Can Treatment with Medications for Opioid Use Disorder Improve Employment Prospects? Evidence from Rhode Island Medicaid Enrollees
The nation’s long-standing crisis of opioid abuse intensified during the COVID-19 pandemic, with opioid-related deaths rising to nearly 81,000 in 2021, an increase of more than 60 percent from just two years earlier. Also during the pandemic, the labor force participation rate in the United States fell precipitously, and as of September 2022 it remained depressed by more than a full percentage point relative to its February 2020 level despite record numbers of job openings in 2021 and 2022. The unfortunate confluence of labor shortages and record-setting opioid mortality highlights the need to better understand the relationship between opioid use and employment and prompts the question of whether effective medications for opioid use disorder (OUD), which have been shown to save lives, might also help to bolster the employment prospects of OUD patients and reduce the economic burden of OUD on society.
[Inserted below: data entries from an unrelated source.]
Lemma hello_accepted salt nonce pub :
  len salt = AUTH_SALT_SIZE -> len nonce = 16 -> len pub = 32 ->
  client_accepts MSG_SERVER_HELLO (writeBytes pub (writeBytes nonce (writeBytes salt
    (writeU8 AUTH_KDF_PROFILE (writeU8 1 (writeU16 PROTOCOL_VERSION [])))))).
Proof.
  intros Hs Hn Hp. client. apply accepts_validate. written. unfold validate_server_hello.
  eapply accepts_bind; [apply accepts_u16|]. eapply accepts_bind; [apply accepts_u8|].
  apply (accepts_skip ([AUTH_KDF_PROFILE] ++ salt ++ nonce ++ pub)).
  rewrite !len_app, Hs, Hn, Hp. done.
Qed.
Lemma auth_ok_accepted sid proof :
  id_ok sid -> len proof = 32 ->
  client_accepts MSG_SERVER_AUTH_OK (writeBytes proof (writeU32 sid [])).
Proof.
  intros Hs Hp. client. apply accepts_validate. written. unfold validate_server_auth_ok.
  eapply accepts_bind; [apply accepts_u32|]. eapply accepts_last; [by apply accepts_skip|].
  rewrite (id_u32 _ Hs), (id_nonzero _ Hs). apply accepts_ret.
Qed.
Lemma login_accepted pid resumed :
  id_ok pid -> resumed = 0 \/ resumed = 1 -> client_accepts MSG_LOGIN_RESP (login_resp pid resumed).
Proof.
  intros Hp Hr. client. apply accepts_validate. unfold login_resp. written.
  unfold validate_login_resp.
  eapply accepts_bind; [apply accepts_u32|]. eapply accepts_bind; [apply accepts_u16|].
  rewrite (id_u32 _ Hp), (id_nonzero _ Hp). by apply accepts_boolean.
Qed.
Lemma created_accepted room vip token :
  publishable room -> room_ok room -> id_ok vip -> len token = RECONNECT_TOKEN_SIZE ->
  client_accepts MSG_ROOM_CREATED (room_created_body room vip token).
Proof.
  intros [Hid _ Ht Hu Hp] Hr Hv Htok. client. apply accepts_validate. unfold room_created_body.
  written. pose proof (ok_mtu room Hr). unfold validate_room_created.
  eapply accepts_bind; [apply accepts_u32|]. eapply accepts_bind; [apply accepts_u32|].
  eapply accepts_bind; [by apply accepts_policy|]. eapply accepts_bind; [by apply accepts_policy|].
  eapply accepts_bind; [by apply accepts_boolean|]. eapply accepts_bind; [by apply accepts_mtu|].
  eapply accepts_last; [by apply accepts_skip|].
  rewrite (id_u32 _ Hid), (id_u32 _ Hv), (id_nonzero _ Hid), (id_nonzero _ Hv). apply accepts_ret.
Qed.
Lemma peer_info_accepted t l :
  t = MSG_PEER_JOINED \/ t = MSG_PEER_RESUMED -> lease_ok l ->
  client_accepts t (peer_info_body (l_peerId l) (l_virtualIP l) (l_name l)).
Proof.
  intros Ht (H1 & H2 & H3). pose proof (player_name_len _ H3).
  assert (accepts validatePeerInfo
    (peer_info_body (l_peerId l) (l_virtualIP l) (l_name l)) tt) as Ha.
  { unfold peer_info_body. rewrite writeString_bytes by lia. written.
    unfold validatePeerInfo. wire.
    rewrite (id_u32 _ H1), (id_u32 _ H2), (id_nonzero _ H1), (id_nonzero _ H2). apply accepts_ret. }
  client. destruct Ht as [-> | ->]; by apply accepts_validate.
Qed.
Lemma peer_id_accepted t pid :
  t = MSG_PEER_LEFT \/ t = MSG_RELAY_READY -> id_ok pid -> client_accepts t (writeU32 pid []).
Proof.
  intros Ht Hp. assert (accepts validate_peer_id (writeU32 pid []) tt) as Ha.
  { written. unfold validate_peer_id. wire. rewrite (id_u32 _ Hp), (id_nonzero _ Hp).
    apply accepts_ret. }
  client. destruct Ht as [-> | ->]; by apply accepts_validate.
Qed.
Lemma error_accepted text code :
  1 <= len (bytes_of_string text) <= MAX_TCP_MSG_PAYLOAD - 4 ->
  client_accepts MSG_ERROR (error_body text code).
Proof.
  intros Ht. unfold MAX_TCP_MSG_PAYLOAD in Ht. client. apply accepts_validate. unfold error_body.
  rewrite writeString_bytes by lia. written. unfold validate_error.
  eapply accepts_bind; [by apply accepts_skip|]. apply accepts_string; [lia|exact Ht|done].
Qed.

(** ** Properties *)

(** wire agreement, room lists.  For a well-formed registry, every page of
    the room list and every push the server computes against a well-formed
    published list passes the client's validator (when the push is within the
    payload bound the server itself checks). *)
Theorem room_list_messages_accepted m published revision :
  rooms_ok m -> (forall rid r, m_rooms m !! rid = Some r -> publishable r) ->
  listed published -> rm_size m < 65536 -> 0 < revision < UINT64_MAX ->
  let current := collectRoomListState m in
  let ops := room_list_operations current published in
  let push := room_list_delta revision (u64 (revision + 1)) ops in
  Forall (client_accepts MSG_ROOM_LIST) (buildRoomListPages revision current) /\
  (ops <> [] -> len push <= ROOM_LIST_PAGE_PAYLOAD -> client_accepts MSG_ROOM_LIST_PUSH push).
Proof.
  intros Hm Hp Hpub Hs Hr current ops push. unfold UINT64_MAX in Hr.
  pose proof (collect_listed m Hm Hp) as Hl. split.
  - apply pages_accepted; [done|lia|]. unfold current. by rewrite size_collect.
  - intros Hne Hlen. destruct (room_list_operations_ok current published Hl Hpub) as [H1 H2].
    unfold push, u64 in *. rewrite Z.mod_small in * by lia. apply push_accepted; try done; lia.
Qed.

(** Wire agreement, handshake and membership.  The hello, the
    authentication reply, the login reply, the room-created and join replies,
    the member notifications and the error messages that the server builds
    from well-formed data pass the client's validator. *)
Theorem control_messages_accepted salt nonce pub sid proof pid room vip token l text code :
  len salt = AUTH_SALT_SIZE -> len nonce = 16 -> len pub = 32 -> id_ok sid -> len proof = 32 ->
  id_ok pid -> publishable room -> room_ok room -> r_leases room <> [] ->
  Forall lease_ok (r_leases room) -> id_ok vip -> len token = RECONNECT_TOKEN_SIZE -> lease_ok l ->
  1 <= len (bytes_of_string text) <= MAX_TCP_MSG_PAYLOAD - 4 ->
  client_accepts MSG_SERVER_HELLO (writeBytes pub (writeBytes nonce (writeBytes salt
    (writeU8 AUTH_KDF_PROFILE (writeU8 1 (writeU16 PROTOCOL_VERSION [])))))) /\
  client_accepts MSG_SERVER_AUTH_OK (writeBytes proof (writeU32 sid [])) /\
  (forall resumed, resumed = 0 \/ resumed = 1 -> client_accepts MSG_LOGIN_RESP (login_resp pid resumed)) /\
  client_accepts MSG_ROOM_CREATED (room_created_body room vip token) /\
  client_accepts MSG_JOIN_RESP (join_response room vip token) /\
  (forall t, t = MSG_PEER_JOINED \/ t = MSG_PEER_RESUMED ->
     client_accepts t (peer_info_body (l_peerId l) (l_virtualIP l) (l_name l))) /\
  (forall t, t = MSG_PEER_LEFT \/ t = MSG_RELAY_READY -> client_accepts t (writeU32 pid [])) /\
  client_accepts MSG_ERROR (error_body text code).
Proof.
  intros. split_and!;
    eauto using hello_accepted, auth_ok_accepted, login_accepted, created_accepted,
      join_accepted, peer_info_accepted, peer_id_accepted, error_accepted.
Qed.

(** ** Instances *)

Lemma demo_registry_publishable rid r :
  m_rooms demo_registry !! rid = Some r -> publishable r.
Proof.
  intros E. assert (m_rooms demo_registry = {[1 := default Room_init (m_rooms demo_registry !! 1)]})
    as Em by by vm_compute.
  rewrite Em in E. apply lookup_singleton_Some in E as [_ <-].
  constructor; [by vm_compute|by vm_compute|done|done|by left].
Qed.
Lemma room_list_messages_accepted_witness :
  Forall (client_accepts MSG_ROOM_LIST) (buildRoomListPages 1 (collectRoomListState demo_registry)).
Proof.
  apply (room_list_messages_accepted demo_registry ∅ 1).
  - apply createRoom_ok; [apply rooms_ok_init|by vm_compute|by vm_compute].
  - exact demo_registry_publishable.
  - intros k st E. by rewrite lookup_empty in E.
  - by vm_compute.
  - by vm_compute.
Defined.
Definition demo_lease : RoomLease :=
  mkLease 7 (Z.lor VNET_SUBNET 2) [65; 65; 65; 65; 65] (replicate 32 1) true 0 0.
Definition demo_joined : Room :=
  set_r_leases [demo_lease] (default Room_init (m_rooms demo_registry !! 1)).
Lemma control_messages_accepted_witness :
  client_accepts MSG_JOIN_RESP (join_response demo_joined (l_virtualIP demo_lease) (replicate 32 1)).
Proof.
  assert (lease_ok demo_lease) as Hl by by vm_compute.
  assert (publishable demo_joined) as Hp.
  { constructor; [by vm_compute|by vm_compute|done|done|by left]. }
  assert (room_ok demo_joined) as Hr.
  { constructor; try (by vm_compute); [..|by repeat constructor; apply (bool_decide_unpack _)].
    - apply NoDup_singleton.
    - apply NoDup_singleton. }
  apply (control_messages_accepted (replicate 16 0) (replicate 16 0) (replicate 32 0) 1
    (replicate 32 0) 7 demo_joined (l_virtualIP demo_lease) (replicate 32 1) demo_lease "x" General);
    try done; [by repeat constructor].
Defined.
(* ===== verification/TunJob.v ===== *)
(** * [client-cli/src/cli_tun_lifecycle.h]: [class CliTunLifecycleJob]

    Preparing the virtual adapter takes native calls that may be slow, so a
    worker thread makes them, tells the main thread how far it is by events,
    keeps the adapter while the room lasts and removes it when it is told to
    stop.  [run] is a machine with one step for each native call and for each
    access to what the threads share; the main thread's operations interleave
    with these steps freely.  The outcome of a native call is an argument. *)

From S2P Require Import Prelude.

(** ** [struct RoomTaskControl] of [common/room_operation.h] *)

Record RoomTaskControl := mkControl {
  rc_cancelRequested : bool;
  rc_deadlineMs : Z;
  rc_operationId : Z;
  rc_connectionGeneration : Z
}.
Definition RoomTaskControl_init (id connection deadline : Z) : RoomTaskControl :=
  mkControl false deadline id connection.
Definition rc_expired (now : Z) (c : RoomTaskControl) : bool :=
  negb (rc_deadlineMs c =? 0) && (rc_deadlineMs c <=? now).
Definition rc_allowed (now : Z) (c : RoomTaskControl) : bool :=
  negb (rc_cancelRequested c) && negb (rc_expired now c).
Definition rc_remainingMs (now cap : Z) (c : RoomTaskControl) : Z :=
  if rc_cancelRequested c then 0 else
  if rc_deadlineMs c =? 0 then cap else
  if rc_deadlineMs c <=? now then 0 else Z.min cap (rc_deadlineMs c - now).

(** ** State *)

Inductive EventKind := TunProgress | TunReady | TunFailed | TunCleaned.
#[export] Instance EventKind_eq_dec : EqDecision EventKind.
Proof. solve_decision. Defined.
(** [te_adapter]: whether the pointer is set. *)
Record CliTunLifecycleEvent := mkTunEvent {
  te_kind : EventKind;
  te_generation : Z;
  te_at : Z;
  te_stage : string;
  te_error : bytes;
  te_adapter : bool
}.

(** The native calls of the first three stages. *)
Inductive JobCall := CallInitialize | CallConfigure | CallStart.
#[export] Instance JobCall_eq_dec : EqDecision JobCall.
Proof. solve_decision. Defined.
Definition job_stage (c : JobCall) : string :=
  match c with
  | CallInitialize => "prepare-adapter"
  | CallConfigure => "configure-network"
  | CallStart => "start-session"
  end.
(** What [pollReadiness] said last. *)
Inductive Readiness := NotYet | NetworkReady | NetworkFailed (error : bytes).
#[export] Instance Readiness_eq_dec : EqDecision Readiness.
Proof. solve_decision. Defined.

(** Where [run] is.  [JFail]: about to look at [m_cancel] and report; the
    detail is [backend->error()] when it is [None].  Waiting on [m_wake] is
    testing the predicate ([JHold]), having found it false ([JTested]) and
    being blocked ([JBlocked]). *)
Inductive JobPc :=
| JNone | JFactory
| JCall (c : JobCall) | JCheck (c : JobCall) (ok : bool)
| JBeginReadiness | JLoop (start : Z) | JPoll (start : Z) | JSleep (start : Z)
| JAfter (start : Z) (r : Readiness)
| JHold | JTested | JBlocked
| JFail (stage : string) (detail : option bytes)
| JClean | JFinish | JDone | JEnd.
#[export] Instance JobPc_eq_dec : EqDecision JobPc.
Proof. solve_decision. Defined.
This report, focused on Medicaid enrollees in the state of Rhode Island, seeks to answer that question. It presents two primary findings. First, the results show that individuals diagnosed with OUD are less likely to be employed compared with other Medicaid enrollees and that their employment tends to be more intermittent; further analysis shows that these differences do not merely reflect other fixed factors affecting employment that might be common among individuals with OUD. Second, the report finds that OUD patients treated with the medication buprenorphine experience increased job-finding rates, especially in the period shortly after they first start taking the medication. These results, while modest in magnitude, suggest that the same treatment protocol already shown to prevent overdoses and save lives also holds promise for helping OUD patients return to work. On the other hand, treatment with methadone (another medication approved for OUD by the US Food and Drug Administration) is not associated with any significant increase in the job-finding rate among OUD patients. The contrasting results for buprenorphine versus methadone point to the fact that patients treated with methadone tend to have more severe opioid use disorders and may face additional barriers to employment compared with those treated with buprenorphine.
This report uses a unique data set that links payroll employment records with information on medical diagnoses and health-care utilization among Medicaid enrollees in Rhode Island. The state of Rhode Island represents an appropriate context for studying the relationships between opioid use, employment, and treatment. In 2020, the state’s age-adjusted opioid-related mortality rate was the 10th highest in the United States, according to data from the Centers for Disease Control and Prevention, and Medicaid enrollees accounted for a disproportionate share of those deaths. Rhode Island has been a pioneer in tackling the opioid crisis, and it recently became the first state in the nation to deploy a mobile methadone van to serve neighborhoods lacking a specialty treatment facility.